Matt Reeves rilegge il mito di Batman come noir urbano e lo ricolloca in un clima di inchiesta poliziesca sporca, dove il Cavaliere Oscuro non è più un eroe onnipotente ma un detective tormentato che incrocia indizi, sbaglia, paga di persona. Robert Pattinson sottrae al personaggio ogni traccia di spavalderia, costruendo un Bruce Wayne introverso e rabbioso, ossessionato dal giustizialismo notturno più che dall'eredità familiare: un eroe che ancora non sa cosa voglia dire davvero proteggere Gotham.
La fotografia di Greig Fraser immerge ogni scena in rossi saturi e ombre bagnate: la città diventa un labirinto claustrofobico dove la violenza è endemica e la corruzione è strutturale. L'Enigmista di Paul Dano porta il thriller verso il territorio del serial killer procedurale, trasformando gli omicidi in atti politici che costringono Batman a fare i conti con la complicità della propria classe sociale. Zoë Kravitz costruisce una Catwoman complessa, alleata ambigua e specchio critico dell'ossessione vendicativa del protagonista.

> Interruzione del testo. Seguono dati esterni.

(* ===== verification/Proto.v ===== *)
(** * Wire messages ([src/src/proto/mod.rs])

    The prost message structs as records and their oneofs as inductive types,
    field by field.  Encoding and decoding are generated by the third-party
    [prost] derive macros: they are the operations of the class [Message], and
    the documented round trip of well-formed messages is the class [MessageOk].
    [countable_message] is a concrete codec for any countable type, and
    [checked_message] one that also checks what it decodes; they show
    that the interface can be implemented and are used in witnesses. *)
From Stdlib Require Import Strings.Byte Strings.String.
From stdpp Require Import base gmap sets list strings fin_maps.
From S2P Require Import Prelude.
Local Open Scope N_scope.
Local Open Scope rust_scope.

(** ** Messages *)
Record VectorClock := mkVectorClock { vc_entries : gmap string N }.

Record Handshake := mkHandshake {
  hs_node_id : string;
  hs_node_name : string;
  hs_version : N;
  hs_gc_replica : bool
}.

Record KnowledgeMatrix := mkKnowledgeMatrix { km_entries : gmap string VectorClock }.

Record CrdtOp := mkCrdtOp {
  op_crdt_id : string;
  op_payload : bytes;
  op_origin_node_id : string;
  op_requester_knowledge : option VectorClock;
  op_knowledge_matrix : option KnowledgeMatrix
}.

Record CrdtPullRequest := mkCrdtPullRequest {
  pr_crdt_id : string;
  pr_origin_node_id : string;
  pr_knowledge : option VectorClock;
  pr_gc_replica : bool
}.

Inductive Payload : Type :=
| PHandshake (hs : Handshake)
| PCrdtOp (op : CrdtOp)
| PCrdtPullRequest (req : CrdtPullRequest).

Record Envelope := mkEnvelope { env_payload : option Payload }.

Record ProtoDot := mkProtoDot { pd_node_id : string; pd_counter : N }.

Record ProtoElemDot := mkProtoElemDot {
  ped_element : bytes;
  ped_dot : option ProtoDot
}.

Record ProtoDotPair := mkProtoDotPair {
  pdp_add_dot : option ProtoDot;
  pdp_remove_dot : option ProtoDot
}.

Record ProtoOrSetDelta := mkProtoOrSetDelta {
  pod_adds : list ProtoElemDot;
  pod_tombstones : list ProtoDotPair;
  pod_context : gmap string N;
  pod_dot_node : string;
  pod_dot_counter : N
}.

Inductive ProtoOrSetOpKind : Type :=
| AddElement (b : bytes)
| RemoveElement (b : bytes).

Record ProtoOrSetOp := mkProtoOrSetOp { poo_op : option ProtoOrSetOpKind }.

Inductive Command : Type :=
| CmdAdd (value : string)
| CmdRemove (value : string)
| CmdPrintState (b : bool)
| CmdPrintInternals (b : bool)
| CmdPrintMatrix (b : bool)
| CmdRemoveRandom (b : bool).

Record ProtoClientCommand := mkProtoClientCommand { command : option Command }.

(** ** The codec interface *)
Class Message (T : Type) := {
  encode_to_vec : T → bytes;
  decode : bytes → result T
}.

(** The fields of a message hold Rust values: text is UTF-8 and integers fit
    their width.  Decoding an encoded message then gives the message back. *)
Class MessageOk (T : Type) `{Message T} (wf : T → Prop) := {
  decode_encode : ∀ m, wf m → decode (encode_to_vec m) = Ok m
}.

(** What decodes holds such values: prost rejects text that is not UTF-8, and a
    field of a fixed width holds an integer of that width. *)
Class MessageTyped (T : Type) `{Message T} (wf : T → Prop) := {
  decode_typed : ∀ b m, decode b = Ok m → wf m
}.

Definition encoded_len {T} `{Message T} (m : T) : N :=
  N.of_nat (length (encode_to_vec m)).

(** ** Well-formed field values *)
Definition clock_ok (m : gmap string N) : Prop :=
  map_Forall (λ k v, rust_string k ∧ v < u64_modulus) m.

Definition proto_dot_ok (d : ProtoDot) : Prop :=
  rust_string (pd_node_id d) ∧ pd_counter d < u64_modulus.

Definition opt_ok {A} (P : A → Prop) (o : option A) : Prop :=
  match o with Some a => P a | None => True end.

Definition proto_or_set_delta_ok (d : ProtoOrSetDelta) : Prop :=
  Forall (λ e, opt_ok proto_dot_ok (ped_dot e)) (pod_adds d) ∧
  Forall (λ p, opt_ok proto_dot_ok (pdp_add_dot p) ∧ opt_ok proto_dot_ok (pdp_remove_dot p))
    (pod_tombstones d) ∧
  clock_ok (pod_context d) ∧ rust_string (pod_dot_node d) ∧
  pod_dot_counter d < u64_modulus.

Definition handshake_ok (h : Handshake) : Prop :=
  rust_string (hs_node_id h) ∧ rust_string (hs_node_name h) ∧
  hs_version h < 4294967296.

Definition crdt_op_ok (o : CrdtOp) : Prop :=
  rust_string (op_crdt_id o) ∧ rust_string (op_origin_node_id o) ∧
  opt_ok (λ vc, clock_ok (vc_entries vc)) (op_requester_knowledge o) ∧
  opt_ok (λ km, map_Forall (λ k vc, rust_string k ∧ clock_ok (vc_entries vc)) (km_entries km))
    (op_knowledge_matrix o).

Definition pull_request_ok (r : CrdtPullRequest) : Prop :=
  rust_string (pr_crdt_id r) ∧ rust_string (pr_origin_node_id r) ∧
  opt_ok (λ vc, clock_ok (vc_entries vc)) (pr_knowledge r).

Definition payload_ok (p : Payload) : Prop :=
  match p with
  | PHandshake h => handshake_ok h
  | PCrdtOp o => crdt_op_ok o
  | PCrdtPullRequest r => pull_request_ok r
  end.

Definition envelope_ok (e : Envelope) : Prop := opt_ok payload_ok (env_payload e).

Definition command_ok (c : ProtoClientCommand) : Prop :=
  match command c with
  | Some (CmdAdd v) | Some (CmdRemove v) => rust_string v
  | _ => True
  end.

(** ** Decidable equality and enumeration of the messages *)
#[export] Instance VectorClock_eq_dec : EqDecision VectorClock.
Proof. solve_decision. Defined.
#[export] Instance VectorClock_countable : Countable VectorClock.
Proof. by refine (inj_countable' vc_entries mkVectorClock _); intros []. Defined.

#[export] Instance KnowledgeMatrix_eq_dec : EqDecision KnowledgeMatrix.
Proof. solve_decision. Defined.
#[export] Instance KnowledgeMatrix_countable : Countable KnowledgeMatrix.
Proof. by refine (inj_countable' km_entries mkKnowledgeMatrix _); intros []. Defined.

#[export] Instance byte_countable : Countable Byte.byte.
Proof.
  refine (inj_countable Byte.to_N Byte.of_N _). intros b. apply Byte.of_to_N.
Defined.

#[export] Instance Handshake_eq_dec : EqDecision Handshake.
Proof. solve_decision. Defined.
#[export] Instance Handshake_countable : Countable Handshake.
Proof.
  by refine (inj_countable'
    (λ h, (hs_node_id h, hs_node_name h, hs_version h, hs_gc_replica h))
    (λ '(a, b, c, d), mkHandshake a b c d) _); intros [].
Defined.

#[export] Instance CrdtOp_eq_dec : EqDecision CrdtOp.
Proof. solve_decision. Defined.
#[export] Instance CrdtOp_countable : Countable CrdtOp.
Proof.
  by refine (inj_countable'
    (λ o, (op_crdt_id o, op_payload o, op_origin_node_id o,
           op_requester_knowledge o, op_knowledge_matrix o))
    (λ '(a, b, c, d, e), mkCrdtOp a b c d e) _); intros [].
Defined.

#[export] Instance CrdtPullRequest_eq_dec : EqDecision CrdtPullRequest.
Proof. solve_decision. Defined.
#[export] Instance CrdtPullRequest_countable : Countable CrdtPullRequest.
Proof.
  by refine (inj_countable'
    (λ r, (pr_crdt_id r, pr_origin_node_id r, pr_knowledge r, pr_gc_replica r))
    (λ '(a, b, c, d), mkCrdtPullRequest a b c d) _); intros [].
Defined.

#[export] Instance Payload_eq_dec : EqDecision Payload.
Proof. solve_decision. Defined.
#[export] Instance Payload_countable : Countable Payload.
Proof.
  by refine (inj_countable'
    (λ p, match p with
          | PHandshake h => inl h
          | PCrdtOp o => inr (inl o)
          | PCrdtPullRequest r => inr (inr r)
          end)
    (λ s, match s with
          | inl h => PHandshake h
          | inr (inl o) => PCrdtOp o
          | inr (inr r) => PCrdtPullRequest r
          end) _); intros [].
Defined.

#[export] Instance Envelope_eq_dec : EqDecision Envelope.
Proof. solve_decision. Defined.
#[export] Instance Envelope_countable : Countable Envelope.
Proof. by refine (inj_countable' env_payload mkEnvelope _); intros []. Defined.

#[export] Instance ProtoDot_eq_dec : EqDecision ProtoDot.
Proof. solve_decision. Defined.
#[export] Instance ProtoDot_countable : Countable ProtoDot.
Proof.
  by refine (inj_countable' (λ d, (pd_node_id d, pd_counter d))
    (λ '(a, b), mkProtoDot a b) _); intros [].
Defined.

#[export] Instance ProtoElemDot_eq_dec : EqDecision ProtoElemDot.
Proof. solve_decision. Defined.
#[export] Instance ProtoElemDot_countable : Countable ProtoElemDot.
Proof.
  by refine (inj_countable' (λ d, (ped_element d, ped_dot d))
    (λ '(a, b), mkProtoElemDot a b) _); intros [].
Defined.

#[export] Instance ProtoDotPair_eq_dec : EqDecision ProtoDotPair.
Proof. solve_decision. Defined.
#[export] Instance ProtoDotPair_countable : Countable ProtoDotPair.
Proof.
  by refine (inj_countable' (λ d, (pdp_add_dot d, pdp_remove_dot d))
    (λ '(a, b), mkProtoDotPair a b) _); intros [].
Defined.

#[export] Instance ProtoOrSetDelta_eq_dec : EqDecision ProtoOrSetDelta.
Proof. solve_decision. Defined.
#[export] Instance ProtoOrSetDelta_countable : Countable ProtoOrSetDelta.
Proof.
  by refine (inj_countable'
    (λ d, (pod_adds d, pod_tombstones d, pod_context d, pod_dot_node d, pod_dot_counter d))
    (λ '(a, b, c, d, e), mkProtoOrSetDelta a b c d e) _); intros [].
Defined.

#[export] Instance ProtoOrSetOpKind_eq_dec : EqDecision ProtoOrSetOpKind.
Proof. solve_decision. Defined.
#[export] Instance ProtoOrSetOpKind_countable : Countable ProtoOrSetOpKind.
Proof.
  by refine (inj_countable'
    (λ o, match o with AddElement b => inl b | RemoveElement b => inr b end)
    (λ s, match s with inl b => AddElement b | inr b => RemoveElement b end) _);
    intros [].
Defined.

#[export] Instance ProtoOrSetOp_eq_dec : EqDecision ProtoOrSetOp.
Proof. solve_decision. Defined.
#[export] Instance ProtoOrSetOp_countable : Countable ProtoOrSetOp.
Proof. by refine (inj_countable' poo_op mkProtoOrSetOp _); intros []. Defined.

#[export] Instance Command_eq_dec : EqDecision Command.
Proof. solve_decision. Defined.
#[export] Instance Command_countable : Countable Command.
Proof.
  refine (inj_countable'
    (λ c, match c with
          | CmdAdd v => (0%nat, inl v)
          | CmdRemove v => (1%nat, inl v)
          | CmdPrintState b => (2%nat, inr b)
          | CmdPrintInternals b => (3%nat, inr b)
          | CmdPrintMatrix b => (4%nat, inr b)
          | CmdRemoveRandom b => (5%nat, inr b)
          end : nat * (string + bool))
    (λ p, match p with
          | (0%nat, inl v) => CmdAdd v
          | (1%nat, inl v) => CmdRemove v
          | (2%nat, inr b) => CmdPrintState b
          | (3%nat, inr b) => CmdPrintInternals b
          | (4%nat, inr b) => CmdPrintMatrix b
          | (_, inr b) => CmdRemoveRandom b
          | (_, inl v) => CmdAdd v
          end) _).
  by intros [].
Defined.

#[export] Instance ProtoClientCommand_eq_dec : EqDecision ProtoClientCommand.
Proof. solve_decision. Defined.
#[export] Instance ProtoClientCommand_countable : Countable ProtoClientCommand.
Proof. by refine (inj_countable' command mkProtoClientCommand _); intros []. Defined.

(** ** A concrete codec *)
Fixpoint positive_to_bytes (p : positive) : bytes :=
  match p with
  | xH => []
  | xO p => x00 :: positive_to_bytes p
  | xI p => x01 :: positive_to_bytes p
  end.

Fixpoint bytes_to_positive (l : bytes) : option positive :=
  match l with
  | [] => Some xH
  | x00 :: l => xO <$> bytes_to_positive l
  | x01 :: l => xI <$> bytes_to_positive l
  | _ :: _ => None
  end.

Definition countable_message (T : Type) `{Countable T} : Message T := {|
  encode_to_vec := λ m, positive_to_bytes (encode m);
  decode := λ l, ok_or (bytes_to_positive l ≫= countable.decode) "invalid message"
|}.

Lemma bytes_to_positive_to_bytes p :
  bytes_to_positive (positive_to_bytes p) = Some p.
Proof. induction p; simpl; by rewrite ?IHp. Qed.

Lemma countable_message_ok (T : Type) `{Countable T} (wf : T → Prop) :
  @MessageOk T (countable_message T) wf.
Proof.
  split. intros m _. simpl.
  rewrite bytes_to_positive_to_bytes; simpl. by rewrite countable.decode_encode.
Qed.

(** A codec that refuses what is not well formed. *)
Definition checked_message (T : Type) `{Countable T} (wf : T → Prop) `{∀ m, Decision (wf m)}
    : Message T := {|
  encode_to_vec := encode_to_vec (Message := countable_message T);
  decode := λ l,
    m <-? decode (Message := countable_message T) l ;;
    if decide (wf m) then Ok m else Err "invalid field"
|}.

Section checked.
Context (T : Type) `{Countable T} (wf : T → Prop) `{∀ m, Decision (wf m)}.

Lemma checked_message_ok : @MessageOk T (checked_message T wf) wf.
Proof.
  split. intros m Hm. pose proof (decode_encode (MessageOk := countable_message_ok T wf) m Hm) as Hd.
  cbn -[countable_message]. cbn in Hd |- *. rewrite Hd. cbn. by rewrite decide_True.
Qed.

Lemma checked_message_typed : @MessageTyped T (checked_message T wf) wf.
Proof.
  split. intros b m. cbn. destruct (ok_or _ _); cbn; [|done]. case_decide; [|done].
  by intros [= <-].
Qed.
End checked.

Tre nomination agli Oscar — per fotografia, trucco e sonoro — certificano l'ambizione formale di un blockbuster che privilegia l'indagine sull'azione spettacolare. Reeves dimostra che il cinema di supereroi può guardare a 'Seven' e 'Chinatown' senza tradire il fumetto: solo trasformandolo in qualcosa di più cupo, inquieto, politicamente consapevole.